WHAT THE TASK ASKS:
In the records below, count every line that contains the word "injection" and report only the total.

DATA FOR PROCESSING:

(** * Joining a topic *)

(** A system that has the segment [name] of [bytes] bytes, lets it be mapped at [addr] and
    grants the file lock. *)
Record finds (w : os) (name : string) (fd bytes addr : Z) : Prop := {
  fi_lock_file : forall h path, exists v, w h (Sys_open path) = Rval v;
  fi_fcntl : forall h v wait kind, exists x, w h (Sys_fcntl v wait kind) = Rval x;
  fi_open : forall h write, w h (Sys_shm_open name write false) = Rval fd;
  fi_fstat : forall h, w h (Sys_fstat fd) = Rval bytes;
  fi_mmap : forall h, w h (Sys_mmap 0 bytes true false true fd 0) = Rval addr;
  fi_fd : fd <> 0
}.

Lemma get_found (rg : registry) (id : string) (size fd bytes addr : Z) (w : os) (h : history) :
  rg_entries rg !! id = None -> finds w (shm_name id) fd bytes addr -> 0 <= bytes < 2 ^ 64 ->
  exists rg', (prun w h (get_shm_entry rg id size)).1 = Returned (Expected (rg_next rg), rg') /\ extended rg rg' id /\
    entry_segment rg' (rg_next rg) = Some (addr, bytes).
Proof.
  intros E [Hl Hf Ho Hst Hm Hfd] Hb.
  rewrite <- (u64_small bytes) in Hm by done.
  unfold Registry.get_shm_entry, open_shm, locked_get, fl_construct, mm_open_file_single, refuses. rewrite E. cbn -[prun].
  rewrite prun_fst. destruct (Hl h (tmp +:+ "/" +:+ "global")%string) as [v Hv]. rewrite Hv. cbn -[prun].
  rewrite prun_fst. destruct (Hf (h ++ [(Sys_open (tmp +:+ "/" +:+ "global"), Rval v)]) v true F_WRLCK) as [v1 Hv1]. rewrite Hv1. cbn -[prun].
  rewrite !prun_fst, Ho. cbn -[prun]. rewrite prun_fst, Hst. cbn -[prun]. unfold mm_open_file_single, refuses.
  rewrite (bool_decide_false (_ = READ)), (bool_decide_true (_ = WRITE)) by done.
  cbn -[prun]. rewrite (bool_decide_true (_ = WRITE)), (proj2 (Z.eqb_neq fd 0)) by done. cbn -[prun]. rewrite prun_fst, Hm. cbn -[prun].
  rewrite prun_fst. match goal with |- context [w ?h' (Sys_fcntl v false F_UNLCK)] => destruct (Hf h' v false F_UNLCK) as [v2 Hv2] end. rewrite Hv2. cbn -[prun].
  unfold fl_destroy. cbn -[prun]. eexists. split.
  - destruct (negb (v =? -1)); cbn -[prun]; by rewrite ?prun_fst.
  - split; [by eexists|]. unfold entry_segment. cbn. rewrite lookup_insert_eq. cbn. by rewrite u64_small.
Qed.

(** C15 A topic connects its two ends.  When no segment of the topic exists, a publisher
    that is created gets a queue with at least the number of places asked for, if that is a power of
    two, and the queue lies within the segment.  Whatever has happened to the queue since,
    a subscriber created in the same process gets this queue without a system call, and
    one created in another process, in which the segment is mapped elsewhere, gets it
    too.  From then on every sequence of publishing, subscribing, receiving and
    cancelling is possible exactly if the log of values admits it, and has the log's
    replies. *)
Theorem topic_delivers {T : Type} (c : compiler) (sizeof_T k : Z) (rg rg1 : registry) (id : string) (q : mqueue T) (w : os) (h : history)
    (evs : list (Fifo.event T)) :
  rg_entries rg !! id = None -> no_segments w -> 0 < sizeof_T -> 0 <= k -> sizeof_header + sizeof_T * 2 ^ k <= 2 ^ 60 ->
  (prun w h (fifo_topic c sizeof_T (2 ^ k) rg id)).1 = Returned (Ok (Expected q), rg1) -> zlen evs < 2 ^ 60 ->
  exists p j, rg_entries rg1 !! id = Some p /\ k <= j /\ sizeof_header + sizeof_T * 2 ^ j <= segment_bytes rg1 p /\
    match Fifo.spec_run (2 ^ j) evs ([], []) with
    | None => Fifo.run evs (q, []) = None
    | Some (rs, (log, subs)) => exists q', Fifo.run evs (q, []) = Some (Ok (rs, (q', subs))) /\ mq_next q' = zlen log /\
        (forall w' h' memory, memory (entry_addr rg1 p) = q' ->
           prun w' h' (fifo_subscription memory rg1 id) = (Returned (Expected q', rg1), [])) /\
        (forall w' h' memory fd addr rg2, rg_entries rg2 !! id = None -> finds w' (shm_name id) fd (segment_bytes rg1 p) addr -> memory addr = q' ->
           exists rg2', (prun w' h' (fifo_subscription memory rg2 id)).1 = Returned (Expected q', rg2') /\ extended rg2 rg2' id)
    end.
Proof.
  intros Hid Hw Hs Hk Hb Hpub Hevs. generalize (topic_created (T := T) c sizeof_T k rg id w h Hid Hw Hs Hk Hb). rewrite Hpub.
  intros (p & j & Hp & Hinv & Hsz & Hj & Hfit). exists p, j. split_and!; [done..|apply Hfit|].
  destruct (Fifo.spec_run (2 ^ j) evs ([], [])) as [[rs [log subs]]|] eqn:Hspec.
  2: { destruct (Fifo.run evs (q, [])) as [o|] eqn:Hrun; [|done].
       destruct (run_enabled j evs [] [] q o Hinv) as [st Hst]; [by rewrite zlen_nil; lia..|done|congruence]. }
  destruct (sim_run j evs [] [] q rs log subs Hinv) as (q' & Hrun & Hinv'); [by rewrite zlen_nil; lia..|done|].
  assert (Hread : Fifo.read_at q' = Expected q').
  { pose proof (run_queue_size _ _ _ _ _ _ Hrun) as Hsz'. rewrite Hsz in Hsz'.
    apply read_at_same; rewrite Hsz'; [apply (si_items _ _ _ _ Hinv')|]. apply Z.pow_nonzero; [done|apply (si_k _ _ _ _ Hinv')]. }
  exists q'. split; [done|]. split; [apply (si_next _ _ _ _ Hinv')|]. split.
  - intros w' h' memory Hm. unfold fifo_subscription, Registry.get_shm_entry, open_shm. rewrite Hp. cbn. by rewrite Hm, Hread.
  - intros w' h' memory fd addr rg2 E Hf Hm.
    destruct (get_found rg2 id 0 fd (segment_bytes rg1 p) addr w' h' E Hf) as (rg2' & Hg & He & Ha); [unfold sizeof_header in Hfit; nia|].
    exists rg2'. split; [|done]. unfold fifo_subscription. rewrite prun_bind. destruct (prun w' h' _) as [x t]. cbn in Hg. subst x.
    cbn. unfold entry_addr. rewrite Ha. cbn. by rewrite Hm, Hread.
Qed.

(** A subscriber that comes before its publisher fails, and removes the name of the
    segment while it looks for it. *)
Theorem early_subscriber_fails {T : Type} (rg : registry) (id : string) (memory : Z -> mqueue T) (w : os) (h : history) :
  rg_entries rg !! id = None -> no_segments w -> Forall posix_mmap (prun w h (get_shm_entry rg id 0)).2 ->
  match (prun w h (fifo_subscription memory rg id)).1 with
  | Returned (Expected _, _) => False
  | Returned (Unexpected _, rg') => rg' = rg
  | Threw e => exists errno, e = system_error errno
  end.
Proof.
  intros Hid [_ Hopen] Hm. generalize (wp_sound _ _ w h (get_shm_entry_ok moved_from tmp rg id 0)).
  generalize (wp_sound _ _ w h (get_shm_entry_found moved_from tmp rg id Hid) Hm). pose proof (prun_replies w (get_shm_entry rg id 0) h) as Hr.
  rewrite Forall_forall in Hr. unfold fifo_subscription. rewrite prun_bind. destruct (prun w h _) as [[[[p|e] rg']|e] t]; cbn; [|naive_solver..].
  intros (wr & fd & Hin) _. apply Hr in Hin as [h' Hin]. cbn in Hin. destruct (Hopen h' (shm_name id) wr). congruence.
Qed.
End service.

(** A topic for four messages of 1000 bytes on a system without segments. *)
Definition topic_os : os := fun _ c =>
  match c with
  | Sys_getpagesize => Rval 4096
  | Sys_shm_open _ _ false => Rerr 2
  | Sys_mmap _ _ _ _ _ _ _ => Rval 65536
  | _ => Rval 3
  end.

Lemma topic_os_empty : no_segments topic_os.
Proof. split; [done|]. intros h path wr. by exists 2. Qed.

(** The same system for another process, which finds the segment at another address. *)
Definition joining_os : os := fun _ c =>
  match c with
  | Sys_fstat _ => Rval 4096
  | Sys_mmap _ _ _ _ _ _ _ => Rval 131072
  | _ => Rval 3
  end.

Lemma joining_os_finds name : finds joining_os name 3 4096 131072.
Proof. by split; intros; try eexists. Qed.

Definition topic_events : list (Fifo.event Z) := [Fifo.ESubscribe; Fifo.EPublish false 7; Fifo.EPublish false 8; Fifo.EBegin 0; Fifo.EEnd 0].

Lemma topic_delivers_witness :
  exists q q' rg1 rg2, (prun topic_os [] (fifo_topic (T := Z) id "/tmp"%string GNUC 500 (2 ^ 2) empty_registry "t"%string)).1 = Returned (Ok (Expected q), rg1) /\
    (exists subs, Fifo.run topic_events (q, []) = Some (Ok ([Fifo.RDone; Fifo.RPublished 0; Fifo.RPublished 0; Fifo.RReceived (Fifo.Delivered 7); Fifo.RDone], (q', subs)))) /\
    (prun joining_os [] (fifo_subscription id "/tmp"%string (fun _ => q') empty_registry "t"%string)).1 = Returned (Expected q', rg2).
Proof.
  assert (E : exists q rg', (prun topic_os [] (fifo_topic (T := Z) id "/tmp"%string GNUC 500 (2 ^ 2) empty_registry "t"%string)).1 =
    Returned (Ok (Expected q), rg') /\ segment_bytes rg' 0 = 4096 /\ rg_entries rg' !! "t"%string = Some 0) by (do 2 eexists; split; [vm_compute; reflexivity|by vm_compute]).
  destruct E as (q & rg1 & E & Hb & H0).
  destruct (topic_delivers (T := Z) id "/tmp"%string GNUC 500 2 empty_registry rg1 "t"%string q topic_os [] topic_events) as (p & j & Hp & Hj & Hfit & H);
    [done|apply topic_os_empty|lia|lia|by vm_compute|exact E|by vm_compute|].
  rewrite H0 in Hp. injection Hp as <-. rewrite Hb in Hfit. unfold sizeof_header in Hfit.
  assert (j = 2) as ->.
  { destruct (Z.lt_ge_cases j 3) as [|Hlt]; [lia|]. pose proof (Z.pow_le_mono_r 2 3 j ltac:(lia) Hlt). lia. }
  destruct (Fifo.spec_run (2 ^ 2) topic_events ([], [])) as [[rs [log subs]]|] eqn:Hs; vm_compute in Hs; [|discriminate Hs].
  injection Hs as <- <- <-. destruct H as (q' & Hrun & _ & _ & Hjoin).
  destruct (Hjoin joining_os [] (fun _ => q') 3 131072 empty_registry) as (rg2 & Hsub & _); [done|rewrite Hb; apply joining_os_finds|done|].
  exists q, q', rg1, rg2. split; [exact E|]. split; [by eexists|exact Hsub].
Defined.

* * *

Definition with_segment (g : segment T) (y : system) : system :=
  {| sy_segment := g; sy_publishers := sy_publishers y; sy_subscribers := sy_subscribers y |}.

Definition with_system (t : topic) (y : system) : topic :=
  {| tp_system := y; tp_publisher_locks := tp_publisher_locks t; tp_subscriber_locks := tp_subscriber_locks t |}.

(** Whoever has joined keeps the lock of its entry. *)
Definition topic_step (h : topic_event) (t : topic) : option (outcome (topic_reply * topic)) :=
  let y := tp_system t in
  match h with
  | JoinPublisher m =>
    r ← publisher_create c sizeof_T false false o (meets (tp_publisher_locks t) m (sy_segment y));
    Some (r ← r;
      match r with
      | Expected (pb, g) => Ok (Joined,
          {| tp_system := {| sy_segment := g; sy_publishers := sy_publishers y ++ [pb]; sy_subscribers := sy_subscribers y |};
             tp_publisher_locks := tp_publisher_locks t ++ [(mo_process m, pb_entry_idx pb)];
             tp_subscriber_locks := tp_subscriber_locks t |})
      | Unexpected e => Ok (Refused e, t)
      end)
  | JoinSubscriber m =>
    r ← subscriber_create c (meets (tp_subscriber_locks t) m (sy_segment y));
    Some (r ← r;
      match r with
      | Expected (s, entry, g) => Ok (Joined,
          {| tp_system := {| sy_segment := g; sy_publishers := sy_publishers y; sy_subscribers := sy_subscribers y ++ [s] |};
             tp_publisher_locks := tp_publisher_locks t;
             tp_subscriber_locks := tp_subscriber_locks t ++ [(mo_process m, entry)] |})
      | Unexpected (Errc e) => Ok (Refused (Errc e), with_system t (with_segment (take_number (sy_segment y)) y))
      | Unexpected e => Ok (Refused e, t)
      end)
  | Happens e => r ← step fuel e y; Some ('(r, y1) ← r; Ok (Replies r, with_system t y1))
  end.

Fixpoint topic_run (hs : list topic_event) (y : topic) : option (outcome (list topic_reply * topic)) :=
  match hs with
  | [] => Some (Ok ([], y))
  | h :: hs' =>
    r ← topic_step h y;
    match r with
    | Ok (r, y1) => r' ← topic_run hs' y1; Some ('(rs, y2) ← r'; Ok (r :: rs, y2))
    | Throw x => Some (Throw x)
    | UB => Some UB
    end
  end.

EXERCISE OUTPUT:
2